WHAT THE EXERCISE ASKS →
Below are lines of data, and only some are wanted. Please repeat exactly those from the line that has "Fixpoint close_subs (subs" through the line that has "(* src: internal/broker/broker.go 134-144".

[Dataset entries]
:::::
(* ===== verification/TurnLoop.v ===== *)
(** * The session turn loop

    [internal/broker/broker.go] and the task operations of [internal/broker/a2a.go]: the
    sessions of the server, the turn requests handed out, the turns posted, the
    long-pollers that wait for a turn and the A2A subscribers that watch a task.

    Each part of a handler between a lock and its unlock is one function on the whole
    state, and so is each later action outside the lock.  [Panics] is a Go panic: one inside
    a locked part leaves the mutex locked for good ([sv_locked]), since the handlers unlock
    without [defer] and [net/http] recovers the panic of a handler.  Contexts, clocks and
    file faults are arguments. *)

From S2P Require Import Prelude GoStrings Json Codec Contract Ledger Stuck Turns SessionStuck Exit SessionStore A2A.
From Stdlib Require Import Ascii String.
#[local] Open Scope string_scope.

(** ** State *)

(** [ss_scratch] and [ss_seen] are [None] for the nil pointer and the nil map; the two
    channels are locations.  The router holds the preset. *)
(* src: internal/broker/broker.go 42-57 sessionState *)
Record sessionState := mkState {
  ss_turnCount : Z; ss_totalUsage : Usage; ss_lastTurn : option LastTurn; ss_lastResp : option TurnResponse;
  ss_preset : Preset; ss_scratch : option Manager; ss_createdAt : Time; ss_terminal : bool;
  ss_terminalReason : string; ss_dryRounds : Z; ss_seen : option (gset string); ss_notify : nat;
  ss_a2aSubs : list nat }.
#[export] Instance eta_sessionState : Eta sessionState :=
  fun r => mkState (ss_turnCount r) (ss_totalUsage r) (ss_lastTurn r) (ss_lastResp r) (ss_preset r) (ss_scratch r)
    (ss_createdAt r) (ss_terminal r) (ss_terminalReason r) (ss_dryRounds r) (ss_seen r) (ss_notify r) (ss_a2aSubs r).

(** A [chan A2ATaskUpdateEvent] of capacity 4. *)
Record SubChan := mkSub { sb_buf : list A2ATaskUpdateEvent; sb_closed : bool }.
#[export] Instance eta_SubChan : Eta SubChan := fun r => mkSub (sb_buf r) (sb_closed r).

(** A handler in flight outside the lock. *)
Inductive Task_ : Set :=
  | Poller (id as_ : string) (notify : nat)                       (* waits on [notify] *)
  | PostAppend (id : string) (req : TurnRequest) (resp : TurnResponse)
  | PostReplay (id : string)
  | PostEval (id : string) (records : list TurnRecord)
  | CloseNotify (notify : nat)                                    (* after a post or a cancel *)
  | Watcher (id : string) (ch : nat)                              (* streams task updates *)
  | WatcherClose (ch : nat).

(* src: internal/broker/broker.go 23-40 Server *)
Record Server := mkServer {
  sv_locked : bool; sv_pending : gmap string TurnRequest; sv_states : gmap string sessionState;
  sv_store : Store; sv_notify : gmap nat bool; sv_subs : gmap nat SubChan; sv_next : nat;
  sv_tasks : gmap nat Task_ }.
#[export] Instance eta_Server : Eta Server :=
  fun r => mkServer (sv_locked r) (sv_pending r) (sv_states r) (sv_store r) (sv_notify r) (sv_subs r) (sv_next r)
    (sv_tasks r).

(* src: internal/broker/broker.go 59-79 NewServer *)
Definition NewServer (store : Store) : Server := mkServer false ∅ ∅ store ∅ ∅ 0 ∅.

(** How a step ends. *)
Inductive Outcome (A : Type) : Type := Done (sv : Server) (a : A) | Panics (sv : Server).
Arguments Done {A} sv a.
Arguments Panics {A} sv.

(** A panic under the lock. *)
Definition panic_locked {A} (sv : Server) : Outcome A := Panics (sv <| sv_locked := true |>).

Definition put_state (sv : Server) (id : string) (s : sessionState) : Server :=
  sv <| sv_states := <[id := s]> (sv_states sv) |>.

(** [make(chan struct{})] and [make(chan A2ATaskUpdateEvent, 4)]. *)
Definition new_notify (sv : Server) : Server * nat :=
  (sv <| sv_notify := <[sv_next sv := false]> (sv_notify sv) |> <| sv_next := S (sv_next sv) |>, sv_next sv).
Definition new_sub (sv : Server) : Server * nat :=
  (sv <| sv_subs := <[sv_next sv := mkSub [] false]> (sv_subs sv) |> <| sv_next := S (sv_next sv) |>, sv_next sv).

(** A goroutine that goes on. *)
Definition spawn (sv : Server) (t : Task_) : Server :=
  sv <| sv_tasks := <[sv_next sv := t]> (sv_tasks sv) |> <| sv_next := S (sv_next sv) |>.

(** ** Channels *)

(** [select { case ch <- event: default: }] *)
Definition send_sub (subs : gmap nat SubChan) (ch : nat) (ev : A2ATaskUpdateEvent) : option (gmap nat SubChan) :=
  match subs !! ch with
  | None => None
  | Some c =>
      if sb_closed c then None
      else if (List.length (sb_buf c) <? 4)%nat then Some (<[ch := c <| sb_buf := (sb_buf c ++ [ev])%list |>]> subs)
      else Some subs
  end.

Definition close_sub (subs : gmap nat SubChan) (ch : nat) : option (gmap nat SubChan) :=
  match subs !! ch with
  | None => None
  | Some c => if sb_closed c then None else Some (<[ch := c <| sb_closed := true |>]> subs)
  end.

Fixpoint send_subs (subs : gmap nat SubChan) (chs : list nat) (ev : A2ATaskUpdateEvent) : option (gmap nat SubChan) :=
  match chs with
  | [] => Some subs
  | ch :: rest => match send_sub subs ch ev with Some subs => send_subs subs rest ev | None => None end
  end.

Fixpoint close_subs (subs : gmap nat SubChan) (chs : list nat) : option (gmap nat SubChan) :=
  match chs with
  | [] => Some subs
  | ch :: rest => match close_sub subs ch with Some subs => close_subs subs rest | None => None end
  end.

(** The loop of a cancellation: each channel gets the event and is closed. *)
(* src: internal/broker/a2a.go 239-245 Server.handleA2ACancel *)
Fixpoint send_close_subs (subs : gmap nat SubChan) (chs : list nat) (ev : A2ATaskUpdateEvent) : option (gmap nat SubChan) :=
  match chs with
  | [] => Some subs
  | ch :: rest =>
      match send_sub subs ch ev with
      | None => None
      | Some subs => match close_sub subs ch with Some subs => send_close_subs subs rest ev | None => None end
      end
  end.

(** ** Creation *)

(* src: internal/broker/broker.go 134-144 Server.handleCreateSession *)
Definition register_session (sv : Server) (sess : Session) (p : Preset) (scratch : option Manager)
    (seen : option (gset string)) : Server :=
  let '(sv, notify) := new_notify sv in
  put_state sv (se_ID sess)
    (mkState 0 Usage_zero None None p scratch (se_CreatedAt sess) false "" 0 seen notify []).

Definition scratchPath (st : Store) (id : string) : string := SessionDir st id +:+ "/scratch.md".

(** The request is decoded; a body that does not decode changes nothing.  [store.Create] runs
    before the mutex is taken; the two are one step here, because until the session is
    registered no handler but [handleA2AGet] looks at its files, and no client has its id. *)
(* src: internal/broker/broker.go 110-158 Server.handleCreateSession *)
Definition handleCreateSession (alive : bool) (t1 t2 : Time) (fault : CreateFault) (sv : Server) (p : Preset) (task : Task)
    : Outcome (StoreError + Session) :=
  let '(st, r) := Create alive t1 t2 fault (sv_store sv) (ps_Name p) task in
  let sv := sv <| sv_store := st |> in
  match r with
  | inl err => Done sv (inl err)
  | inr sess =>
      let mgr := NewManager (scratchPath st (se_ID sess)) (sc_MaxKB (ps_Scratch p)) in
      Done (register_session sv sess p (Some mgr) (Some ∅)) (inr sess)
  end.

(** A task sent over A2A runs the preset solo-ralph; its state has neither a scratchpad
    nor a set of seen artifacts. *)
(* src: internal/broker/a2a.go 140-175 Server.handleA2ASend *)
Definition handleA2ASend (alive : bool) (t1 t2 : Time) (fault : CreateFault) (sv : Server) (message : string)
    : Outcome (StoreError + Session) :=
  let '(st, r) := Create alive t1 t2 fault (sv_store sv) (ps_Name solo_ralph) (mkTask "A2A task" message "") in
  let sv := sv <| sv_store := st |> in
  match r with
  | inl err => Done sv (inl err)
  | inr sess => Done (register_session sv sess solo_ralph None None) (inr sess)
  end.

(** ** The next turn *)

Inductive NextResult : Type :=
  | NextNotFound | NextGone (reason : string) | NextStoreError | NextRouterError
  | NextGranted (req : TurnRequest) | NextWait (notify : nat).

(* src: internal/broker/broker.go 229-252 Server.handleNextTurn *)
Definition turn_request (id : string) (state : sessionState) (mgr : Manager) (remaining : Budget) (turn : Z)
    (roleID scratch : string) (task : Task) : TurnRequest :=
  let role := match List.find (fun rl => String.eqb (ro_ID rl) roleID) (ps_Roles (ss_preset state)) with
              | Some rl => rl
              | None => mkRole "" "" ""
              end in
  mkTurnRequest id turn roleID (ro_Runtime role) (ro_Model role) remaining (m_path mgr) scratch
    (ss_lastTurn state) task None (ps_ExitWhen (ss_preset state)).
:::::
SOLUTION TO THE PROBLEM →
Fixpoint close_subs (subs : gmap nat SubChan) (chs : list nat) : option (gmap nat SubChan) :=
  match chs with
  | [] => Some subs
  | ch :: rest => match close_sub subs ch with Some subs => close_subs subs rest | None => None end
  end.

(** The loop of a cancellation: each channel gets the event and is closed. *)
(* src: internal/broker/a2a.go 239-245 Server.handleA2ACancel *)
Fixpoint send_close_subs (subs : gmap nat SubChan) (chs : list nat) (ev : A2ATaskUpdateEvent) : option (gmap nat SubChan) :=
  match chs with
  | [] => Some subs
  | ch :: rest =>
      match send_sub subs ch ev with
      | None => None
      | Some subs => match close_sub subs ch with Some subs => send_close_subs subs rest ev | None => None end
      end
  end.

(** ** Creation *)

(* src: internal/broker/broker.go 134-144 Server.handleCreateSession *)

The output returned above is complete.